- Status: Active
- Genre: Tourism, Umrah services, hospitality, travel technology
- Frequency: Annual
- Locations: King Salman International Convention Centre, Madinah, Saudi Arabia
- Inaugurated: 22–24 April 2024
- Most recent: 30 March – 1 April 2026
- Attendance: 50,000 (2026)
- Organized by: Ministry of Hajj and Umrah Pilgrim Experience Program Tahaluf
- Website: umrah-ziyarah.com

= Umrah and Ziyarah Forum =

Saudi Arabian Umrah and ziyarah conference

The Umrah and Ziyarah Forum (Arabic: منتدى العمرة والزيارة) is an annual sector forum and exhibition held in Madinah, Saudi Arabia, organized by the Ministry of Hajj and Umrah in partnership with the Pilgrim Experience Program (Guests of Rahman Service Program). The forum serves as a platform for discussions on pilgrim services, technologies, partnerships, and visitor experience related to Umrah performers and visitors to the Two Holy Mosques.

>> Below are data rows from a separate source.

(* ===== verification/ClientFacts.v ===== *)
(** * Facts about the client's operations *)
From S2P Require Import Prelude GoInt GoMonad GoChan Utils BlockDev Blocks Networking Journal JournalCodec Pause RingBuffer Client.
Open Scope Z_scope.

(** ** A client whose calls succeed *)

Definition connected (c : Client) : Prop := encFaults c = [] /\ ioctlFaults c = [] /\ termIn c = None.

Lemma Encode_ok p c : encFaults c = [] -> Encode p c = (Ret tt, set_net (csent c ++ [p]) [] c).
Proof. intros H. unfold Encode. by rewrite H. Qed.

Lemma SendPacket_ok p c : encFaults c = [] -> SendPacket p c = (Ret tt, set_net (csent c ++ [p]) [] c).
Proof.
  intros H. unfold SendPacket. erewrite bind_Ret by done. cbn [send_loop].
  by rewrite (bind_Ret _ _ _ _ _ (catch_Ret _ _ _ _ (Encode_ok p c H))).
Qed.

Lemma CheckTermination_up c : termIn c = None -> CheckTermination c = (Ret false, c).
Proof. intros H. unfold CheckTermination. by rewrite H. Qed.

(** ** Transient send errors *)

(** Outcomes of [Encode] that start with [n] errors. *)
Definition transient (n : nat) (fs : list (option error)) : Prop :=
  exists es rest, fs = (Some <$> es) ++ rest /\ length es = n /\
    match rest with Some _ :: _ => False | _ => True end.

(** The fuel of [SendPacket] is enough: without a termination request the packet
    is sent, after as many retries as there are errors. *)
Lemma send_loop_retries fuel p c es rest :
  encFaults c = (Some <$> es) ++ rest -> match rest with Some _ :: _ => False | _ => True end ->
  termIn c = None -> (length es < fuel)%nat ->
  send_loop fuel p c = (Ret tt, set_net (csent c ++ [p]) (tail rest) c).
Proof.
  revert c es. induction fuel as [|fuel IH]; intros c es He Hr Ht Hl; [lia|]. cbn [send_loop].
  destruct es as [|e es]; cbn in He.
  - unfold bind, catch, Encode. rewrite He. destruct rest as [|[e|] rest]; done.
  - unfold bind at 1. unfold catch, Encode. rewrite He. cbn.
    unfold bind, CheckTermination. cbn. rewrite Ht.
    rewrite (IH (set_net (csent c) ((Some <$> es) ++ rest) c) es); [done|done|done|done|].
    cbn in Hl. lia.
Qed.

(** ** The kernel *)

Lemma executeIOCTL_ok cmd c :
  ioctlFaults c = [] ->
  executeIOCTL cmd c =
  match cmd with
  | CmdResetBuffer => (Ret zeroBufferInfo, set_kernel [] (bdr_ring_buffer_reset (kernel c)) c)
  | CmdReadBufferInfo =>
      (Ret (buffer_info (kernel c)), set_kernel [] (bdr_buffer_read_routine (kernel c)).2 c)
  end.
Proof. intros H. unfold executeIOCTL. by rewrite H. Qed.

Lemma ServeIOCTL_ok cmd c :
  ioctlFaults c = [] -> termIn c = None -> ServeIOCTL cmd c = executeIOCTL cmd c.
Proof.
  intros H Ht. unfold ServeIOCTL. erewrite bind_Ret by done. cbn [ioctl_loop].
  rewrite (bind_Ret _ _ _ _ _ (CheckTermination_up c Ht)).
  unfold bind, catch. rewrite (executeIOCTL_ok cmd c H). by destruct cmd.
Qed.

(** ** The pause controller *)

(** The channel of the controller is open and holds at most one request. *)
Definition contr_ok (p : PauseController) : Prop :=
  cclosed p = false /\ ccap p = 1%nat /\ (length (cbuf p) <= 1)%nat.

Lemma request_ok st p :
  contr_ok p -> request st p = Done (mkChan [st] 1 false).
Proof.
  destruct p as [buf cap cl]. intros (Hc & Hk & Hl); cbn in *; subst. unfold request, drainChannel, chan_recv; cbn.
  destruct buf as [|x [|y buf]]; cbn in *; [done|done|lia].
Qed.

Lemma IsPaused_ok p :
  contr_ok p -> IsPaused p = Done (match cbuf p with Paused :: _ => true | _ => false end, p).
Proof.
  destruct p as [buf cap cl]. intros (Hc & Hk & Hl); cbn in *; subst. unfold IsPaused, chan_recv; cbn.
  destruct buf as [|x [|y buf]]; cbn in *; [done| |lia]. by destruct x.
Qed.

(** [start] resets the kernel buffer before it pauses the monitor, and announces
    the scan last. *)
Lemma start_ok st t c :
  connected c -> contr_ok (MonitorPauseContr c) ->
  start st t c =
  (Ret tt, set_net (csent c ++ [CreateInfoPacket t]) []
            (set_cstate st (set_contr (mkChan [Paused] 1 false)
              (set_kernel [] (bdr_ring_buffer_reset (kernel c)) c)))).
Proof.
  intros (He & Hi & Ht) Hp. unfold start.
  rewrite (bind_Ret _ _ _ tt (set_kernel [] (bdr_ring_buffer_reset (kernel c)) c)).
  2:{ eapply ignore_Ret. rewrite ServeIOCTL_ok by done. by rewrite executeIOCTL_ok. }
  rewrite (bind_Ret _ _ _ tt (set_contr (mkChan [Paused] 1 false)
             (set_kernel [] (bdr_ring_buffer_reset (kernel c)) c))).
  2:{ unfold on_contr, lift_unit, Pause. cbn [MonitorPauseContr set_kernel]. by rewrite request_ok. }
  erewrite bind_Ret by done. by rewrite SendPacket_ok.
Qed.

(** ** Entries of the shared buffer *)

(** The kernel's [struct bdr_write_info]. *)
Definition entry_bytes (sector size : Z) (page : list byte) : list byte :=
  le_put 4 sector ++ le_put 4 size ++ page.

(** A buffer of [n] entries, all of the size the kernel announced. *)
Record wf_buffer (t : TargetInfo) (n : nat) (buf : list byte) : Prop := {
  wb_page : 0 <= PageSize t < 2 ^ 31;
  wb_entry : tiWriteInfoSize t = 8 + PageSize t;
  wb_len : length buf = (n * Z.to_nat (tiWriteInfoSize t))%nat;
  wb_max : Z.of_nat n * tiWriteInfoSize t < 2 ^ 63;
}.

(** The [k]-th entry. *)
Definition slot_at (t : TargetInfo) (k : nat) (buf : list byte) : list byte :=
  sub (k * Z.to_nat (tiWriteInfoSize t)) (Z.to_nat (tiWriteInfoSize t)) buf.

Definition entry_at (t : TargetInfo) (k : nat) (buf : list byte) : WriteInfo :=
  {| Offset := KernelLogicalSectorSize * le_get (sub 0 4 (slot_at t k buf));
     Size := le_get (sub 4 4 (slot_at t k buf));
     Data := sub 8 (Z.to_nat (PageSize t)) (slot_at t k buf) |}.

(** The kernel's description of the new entries. *)
Record wf_info (n : nat) (b : BufferInfo) : Prop := {
  wi_n : (0 < n)%nat;
  wi_max : biMaxWrites b = Z.of_nat n;
  wi_off : 0 <= biOffset b < Z.of_nat n;
  wi_len : 0 <= biLength b <= Z.of_nat n;
}.

Definition ring (n : nat) (b : BufferInfo) (i : Z) : nat := Z.to_nat ((biOffset b + i) mod Z.of_nat n).

Section Entries.
Context (t : TargetInfo) (n : nat) (buf : list byte) (B : wf_buffer t n buf).
Context (b : BufferInfo) (W : wf_info n b).

Lemma ring_lt i : (ring n b i < n)%nat.
Proof using W.
  destruct W. unfold ring. pose proof (Z.mod_pos_bound (biOffset b + i) (Z.of_nat n)). lia.
Qed.

Lemma byte_offset i :
  0 <= i < biLength b ->
  GetBufferInfoByteOffset t b i = Some (Z.of_nat (ring n b i) * tiWriteInfoSize t) /\
  (Z.of_nat (ring n b i) + 1) * tiWriteInfoSize t <= Z.of_nat (length buf).
Proof using B W.
  intros Hi. pose proof (ring_lt i) as Hr. destruct W as [W1 W2 W3 W4]. destruct B as [B1 B2 B3 B4].
  unfold GetBufferInfoByteOffset. rewrite W2. destruct (_ =? _) eqn:E; [lia|].
  assert (Hn : Z.of_nat n < 2 ^ 63) by nia.
  rewrite (u64_small (biOffset b + i)) by width_tac.
  replace ((biOffset b + i) mod Z.of_nat n) with (Z.of_nat (ring n b i))
    by (unfold ring; rewrite Z2Nat.id; [done|]; apply Z.mod_pos_bound; lia).
  assert (Z.of_nat (ring n b i) * tiWriteInfoSize t <= Z.of_nat n * tiWriteInfoSize t) by nia.
  rewrite u64_small by width_tac. split; [done|]. rewrite B3. nia.
Qed.

Lemma length_slot_at k : (k < n)%nat -> length (slot_at t k buf) = Z.to_nat (tiWriteInfoSize t).
Proof using B. intros Hk. destruct B as [B1 B2 B3 B4]. apply length_sub. rewrite B3. nia. Qed.

Lemma read_entry_at k : (k < n)%nat -> read_entry t (slot_at t k buf) = Some (entry_at t k buf).
Proof using B.
  intros Hk. pose proof (length_slot_at k Hk) as Hl. destruct B as [B1 B2 B3 B4].
  unfold read_entry. rewrite Hl. destruct (_ <? _) eqn:E; [apply Z.ltb_lt in E; exfalso; lia|]. unfold entry_at. do 2 f_equal.
  apply u64_small. unfold KernelLogicalSectorSize.
  assert (length (sub 0 4 (slot_at t k buf)) = 4%nat) by (apply length_sub; lia).
  pose proof (le_get_u32 (sub 0 4 (slot_at t k buf)) ltac:(done)). width_tac.
Qed.
End Entries.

The participants of the event include government entities, tourism organizations, travel operators, hospitality providers, transportation companies, technology firms, and financial service providers specializing in the Umrah and tourism.

==History==
===First edition (2024)===
The inaugural Umrah and Ziyarah Forum was held from 22 to 24 April 2024 at the King Salman International Convention Centre in Madinah, under the theme "Enriching the Experience of Umrah Performers and Visitors". The event was organized by the Ministry of Hajj and Umrah in partnership with the Pilgrim Experience Program and included six discussion sessions and 24 workshops led by 29 specialists.

During the opening session, Minister of Hajj and Umrah Tawfig Al-Rabiah announced the launch of a contact centre providing services in nine languages for pilgrim inquiries.

The first edition featured several competitive programmes, including the Umrah AI Competition, the Labbaytum Award and a Historical and Enrichment Sites Hackathon linked to Al-sīrah al-nabawiyya (the biography of the Prophet Muhammad).

===Second edition (2025)===
The second edition was held from April 14 to 16, 2025, at the King Salman International Convention Centre in Madinah. Participation included 100 exhibitors representing government agencies, service providers, and nonprofit organizations from 100 countries.

The 2025 edition programmes included the Sustainable Solutions Challenge, the Historical Sites Hackathon, organized in partnership with Umm Al-Qura University, Awards in the Innovation Track for Umrah services, and the Labbaytum Award and the Creators Award for innovation.

===Third edition (2026)===
The third edition was held from 30 March to 1 April 2026 at the King Salman International Convention Centre in Madinah, under the patronage of Prince Salman bin Sultan Al Saud, the governor of Madinah. During the event, Prince Salman inaugurated the King Abdulaziz Foundation for Research and Archives' Historical Atlas of the Prophetic Biography and launched a naming initiative for neighborhoods and streets within the Rua Al Madinah project.

The 2026 edition featured over 150 exhibitors and drew more than 50,000 registrants from 165 countries and resulted in more than 5,400 agreements and memoranda of cooperation across government, private and non-profit entities. The knowledge programme comprised 25 main sessions and 40 workshops delivered by more than 160 speakers and trainers.